Section Profile.
  Context `{DB : Database} `{OUT : Outside} `{PDB : ProfileDatabase} `{POUT : ProfileOutside}.

Definition upsertLemonProfile (p : LemonProfilePayload) : proc ProfileWorld LemonProfileAnswer :=
  wallet ← of_result (normalizeWallet (lp_walletAddress p));
  found ← await (find_profile wallet);
  match found with
  | None => Raise (NotFoundException "User not found")
  | Some (u, c) =>
      await (at_ ← on_users date_now;
             crossChecked ← (if compared u c then t ← on_users date_now; mret (Some t) else mret None);
             _ ← save_profile (lemon_user p u) (lemon_columns p at_ crossChecked u c);
             mret {| la_updated := lemon_updated p u c;
                     la_identityMatchScore := if compared u c then Some (match_score u c p) else None |})
  end.

Definition set_workType (t : string) (u : User) : User :=
  let o := onboarding u in
  with_onboarding u {| platform := platform o; email := email o; workType := Some t; termsAcceptedAt := termsAcceptedAt o;
    waitlistJoinedAt := waitlistJoinedAt o; earlyAccessNotifiedAt := earlyAccessNotifiedAt o;
    waitlistPriority := waitlistPriority o; createdAt := createdAt o |}.

Definition updateWorkType (walletAddress_ workType_ : string) : proc ProfileWorld unit :=
  wallet ← of_result (normalizeWallet walletAddress_);
  found ← await (find_profile wallet);
  match found with
  | None => Raise (NotFoundException "User not found")
  | Some (u, _) => await (on_users (update_user (user_id u) (set_workType (trim workType_))))
  end.

Definition getStrict (walletAddress_ : string) : proc ProfileWorld string :=
  wallet ← of_result (normalizeWallet walletAddress_);
  found ← await (find_profile wallet);
  match found with
  | None => Raise (NotFoundException "User not found")
  | Some (u, _) => Return (walletAddress u)
  end.

(** What a column takes from a disclosed value. *)
Definition as_text (v : json) : string := match v with JString s => s | _ => column_text v end.

Definition disclosed (v : option json) (kept : option string) : option string :=
  match v with Some v => Some (as_text v) | None => kept end.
#####
## Activity
Output the records exactly, so that each line matches what was given.

## Written response
Section Profile.
  Context `{DB : Database} `{OUT : Outside} `{PDB : ProfileDatabase} `{POUT : ProfileOutside}.

Definition upsertLemonProfile (p : LemonProfilePayload) : proc ProfileWorld LemonProfileAnswer :=
  wallet ← of_result (normalizeWallet (lp_walletAddress p));
  found ← await (find_profile wallet);
  match found with
  | None => Raise (NotFoundException "User not found")
  | Some (u, c) =>
      await (at_ ← on_users date_now;
             crossChecked ← (if compared u c then t ← on_users date_now; mret (Some t) else mret None);
             _ ← save_profile (lemon_user p u) (lemon_columns p at_ crossChecked u c);
             mret {| la_updated := lemon_updated p u c;
                     la_identityMatchScore := if compared u c then Some (match_score u c p) else None |})
  end.

Definition set_workType (t : string) (u : User) : User :=
  let o := onboarding u in
  with_onboarding u {| platform := platform o; email := email o; workType := Some t; termsAcceptedAt := termsAcceptedAt o;
    waitlistJoinedAt := waitlistJoinedAt o; earlyAccessNotifiedAt := earlyAccessNotifiedAt o;
    waitlistPriority := waitlistPriority o; createdAt := createdAt o |}.

Definition updateWorkType (walletAddress_ workType_ : string) : proc ProfileWorld unit :=
  wallet ← of_result (normalizeWallet walletAddress_);
  found ← await (find_profile wallet);
  match found with
  | None => Raise (NotFoundException "User not found")
  | Some (u, _) => await (on_users (update_user (user_id u) (set_workType (trim workType_))))
  end.

Definition getStrict (walletAddress_ : string) : proc ProfileWorld string :=
  wallet ← of_result (normalizeWallet walletAddress_);
  found ← await (find_profile wallet);
  match found with
  | None => Raise (NotFoundException "User not found")
  | Some (u, _) => Return (walletAddress u)
  end.

(** What a column takes from a disclosed value. *)
Definition as_text (v : json) : string := match v with JString s => s | _ => column_text v end.

Definition disclosed (v : option json) (kept : option string) : option string :=
  match v with Some v => Some (as_text v) | None => kept end.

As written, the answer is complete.